• WHAT IS NEEDED: Check every line of the data below for the word "Hcommit". Copy the ones that have it.

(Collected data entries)
↓↓↓
(* ===== verification/SyntheticCpu.v ===== *)
(** * The synthetic backend as the memory of an engine

    Instruction fetch and cache maintenance, and the backend as an instance of
    the interface the interpreter is written against. *)

From Stdlib Require Import ZArith Lia Bool String.
From stdpp Require Import base numbers list option strings gmap.
From S2P Require Import Prelude RustInt RustList Bytes GuestAddress Invalidation A64Semantics.
From S2P Require Import MemoryContracts MemoryCommon Synthetic SyntheticInv SyntheticData.
From S2P Require Import SyntheticMap InterpMachine.
Import SyntheticMemory.
Local Open Scope list_scope.
Local Open Scope Z_scope.

Section Cpu.
Context {Handler : Type} `{SyntheticMmioOk Handler}.
Implicit Types (s : State Handler).

(** ** Instruction fetch *)

Lemma aligned_in_page address :
  Address.is_aligned_to address 4 = true -> page_offset address + 4 <= SYNTHETIC_PAGE_SIZE.
Proof.
  change 4 with (2 ^ 2) at 1. rewrite is_aligned_to_spec by lia. intros Hal%Z.eqb_eq.
  change (2 ^ 2) with 4 in Hal. pose proof (page_offset_bound address) as Ho.
  assert (page_offset address mod 4 = 0) as Hm.
  { unfold page_offset. rewrite page_size_value, Z.mod_mod_divide; [done|by exists 1024]. }
  rewrite page_size_value in *. pose proof (Z.div_mod (page_offset address) 4). lia.
Qed.

Lemma fetch_page_cases s space address :
  match fetch_page s space address with
  | Ok (m, contents) => mapping_at s space address = Some m /\
      MemoryPermissions.contains (permissions m) MemoryPermissions.EXECUTE = true /\
      exists generation, pages s !! physical_page m = Some (RamPage contents generation)
  | Err _ => True
  | Panic => False
  end.
Proof.
  unfold fetch_page. destruct (mapping_at s space address) as [m|]; simpl; [|done].
  destruct (MemoryPermissions.contains _ _) eqn:E; simpl; [|done].
  destruct (pages s !! physical_page m) as [[c g|]|] eqn:Ep; eauto.
Qed.

(** A fetched instruction is the four bytes that data accesses see. *)
Definition fetched s (space : AddressSpaceId) (address : Z) (code : FetchedCode) : Prop :=
  observes s space address Word (U32 (code_bits code)) /\
  exists m, mapping_at s space address = Some m /\
    MemoryPermissions.contains (permissions m) MemoryPermissions.EXECUTE = true /\
    code_dependencies code = dependencies_one (dependency_of m).

Lemma fetch32_cases s space address :
  memory_ok s -> fits 64 address ->
  match fetch32 s space address with
  | Ok code => fetched s space address code /\ fits 32 (code_bits code)
  | Err _ => True
  | Panic => False
  end.
Proof.
  intros Hok Ha. unfold fetch32, fetch.
  destruct (Address.is_aligned_to address 4) eqn:Hal; cbn [negb]; [|done].
  pose proof (aligned_in_page address Hal) as Hin. pose proof (page_offset_bound address) as Ho.
  rewrite (proj2 (Z.leb_le _ _)) by done.
  destruct (find_instruction_fault s _ _ _) as [[fa reason]|]; simpl; [done|].
  pose proof (fetch_page_cases s space address) as Hp.
  destruct (fetch_page s space address) as [[m contents]|e|]; simpl; [|done..].
  destruct Hp as (Hm & Hx & g & Hp). destruct (ok_pages s Hok _ _ Hp) as [Hc _].
  rewrite ram_bytes_spec by (done || lia). simpl. set (data := slice _ _ _).
  pose proof (page_bytes_length _ Hc).
  assert (List.length data = 4%nat) as Hlen by (unfold data; rewrite slice_length; lia).
  assert (bytes_ok data) as Hd by by apply bytes_ok_slice, page_bytes_ok.
  pose proof (from_le_bytes_fits data Hd) as Hf. rewrite Hlen in Hf. change (8 * Z.of_nat 4) with 32 in Hf.
  split; [|done]. split; [|by exists m]. exists data. simpl. split_and!; [lia|done| |].
  - apply (shows_page s space address m contents g); [done..|lia].
  - unfold value_of, value_from_bits. by rewrite wrap_small.
Qed.

(** ** Cache maintenance *)

Lemma set_invalidations_ok s log history :
  memory_ok s -> represents history log -> memory_ok (set_invalidations log s).
Proof. intros [] Hr. split; try done. by exists history. Qed.

(** Maintenance never changes what memory holds; instruction invalidation
    publishes one record. *)
Lemma maintain_cache_wp s space kind address :
  memory_ok s ->
  wp (maintain_cache space kind address)
    (fun _ s' => memory_ok s' /\ s' = set_invalidations (invalidations s') s /\
       match kind, address with
       | InstructionInvalidate, None => published s s' [InstructionCache space]
       | InstructionInvalidate, Some a => exists m, mapping_at s space a = Some m /\
           published s s' [ExecutableContent (physical_page m) None]
       | _, _ => s' = s
       end)
    (fun _ s' => s' = s) s.
Proof.
  intros Hok.
  assert (forall E (record : MemoryInvalidation) (Q : unit -> State Handler -> Prop) (Qe : E -> State Handler -> Prop),
    committable s record ->
    (forall log, memory_ok (set_invalidations log s) -> published s (set_invalidations log s) [inv_kind record] ->
       Q tt (set_invalidations log s)) ->
    wp (commit_invalidation (commit record)) Q Qe s) as Hcommit.
  { intros E record Q Qe Hc HQ. unfold wp. destruct (Hc E s eq_refl) as (log & -> & Hp).
    apply HQ; [|done]. destruct (published_log _ _ _ Hp) as [h Hh]. by apply (set_invalidations_ok _ _ h). }
  unfold maintain_cache. destruct address as [a|].
  - wp_state. wp_step. apply wp_lift_ok_or; [|done]. intros m Hm. wp_step. wp_step; [done|].
    destruct kind; try (wp_step; split_and!; [done|by destruct s|done]).
    wp_step. apply reserve_or_wp; [done| |done]. intros record Hk Hc. apply Hcommit; [done|].
    intros log Hl Hp. rewrite Hk in Hp. split_and!; [done..|]. by exists m.
  - destruct kind; try by wp_step. wp_step. unfold reserve. apply reserve_or_wp; [done| |done].
    intros record Hk Hc. apply Hcommit; [done|]. intros log Hl Hp. rewrite Hk in Hp. by split_and!.
Qed.

(** ** The instance *)

#[export] Instance synthetic_cpu_memory : CpuMemory (State Handler) := {|
  mem_read := read;
  mem_write := write;
  mem_atomic_read_modify_write := atomic_read_modify_write;
  mem_atomic_compare_exchange := atomic_compare_exchange;
  mem_memory_barrier _ s := s;
  mem_maintain_cache := maintain_cache;
  mem_load_exclusive := load_exclusive;
  mem_store_exclusive := store_exclusive;
  mem_fetch32 space address s := fetch32 s space address |}.

#[export] Instance synthetic_cpu_memory_ok : CpuMemoryOk (State Handler).
Proof.
  refine {| mem_ok := memory_ok |}; simpl.
  - intros s space a access Hok Ha. eapply wp_mono; [by apply read_wp| |].
    + simpl. intros r s' (Hs & Hv & Hr). split; [|done]. destruct (read_region r).
      * by destruct Hr as [-> _].
      * by eapply device_step_ok.
    + simpl. intros e s' [_ Hu]. by eapply unchanged_ok.
  - intros s space a access v Hok Ha Hv. eapply wp_mono; [by apply write_wp| |].
    + simpl. intros r s' (_ & _ & Hr). destruct (write_region r); [by eapply stores_ok|by eapply device_step_ok].
    + simpl. intros e s' [_ Hu]. by eapply unchanged_ok.
  - intros s space a access kind v Hok Ha Hv. eapply wp_mono; [by apply atomic_read_modify_write_wp| |by intros e s' ->].
    simpl. intros r s' (Hobs & _ & new & _ & _ & Hs). split; [by eapply stores_ok|].
    by destruct (observes_wf _ _ _ _ _ Hobs).
  - intros s space a access v v' Hok Ha. eapply wp_mono; [by apply atomic_compare_exchange_wp| |by intros e s' ->].
    simpl. intros r s' (Hobs & _ & Hs). split; [by eapply updates_ok|].
    by destruct (observes_wf _ _ _ _ _ Hobs).
  - done.
  - intros s space kind a Hok _. eapply wp_mono; [by apply maintain_cache_wp| |by intros e s' ->].
    simpl. by intros _ s' [? _].
  - intros s space a access Hok Ha. eapply wp_mono; [by apply load_exclusive_wp| |by intros e s' ->].
    simpl. intros r s' (-> & Hobs & _). split; [done|]. by destruct (observes_wf _ _ _ _ _ Hobs).
  - intros s space a access v reservation Hok Ha. eapply wp_mono; [by apply store_exclusive_wp| |by intros e s' ->].
    simpl. intros r s' (m & _ & [(_ & _ & ->)|(_ & w & _ & _ & Hu)]); [done|by eapply updates_ok].
  - intros s space a Hok Ha. pose proof (fetch32_cases s space a Hok Ha) as Hf.
    destruct (fetch32 s space a); [by destruct Hf|done..].
Defined.
End Cpu.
↑↑↑
• WRITTEN REPLY:
    wp (commit_invalidation (commit record)) Q Qe s) as Hcommit.
    wp_step. apply reserve_or_wp; [done| |done]. intros record Hk Hc. apply Hcommit; [done|].
    intros record Hk Hc. apply Hcommit; [done|]. intros log Hl Hp. rewrite Hk in Hp. by split_and!.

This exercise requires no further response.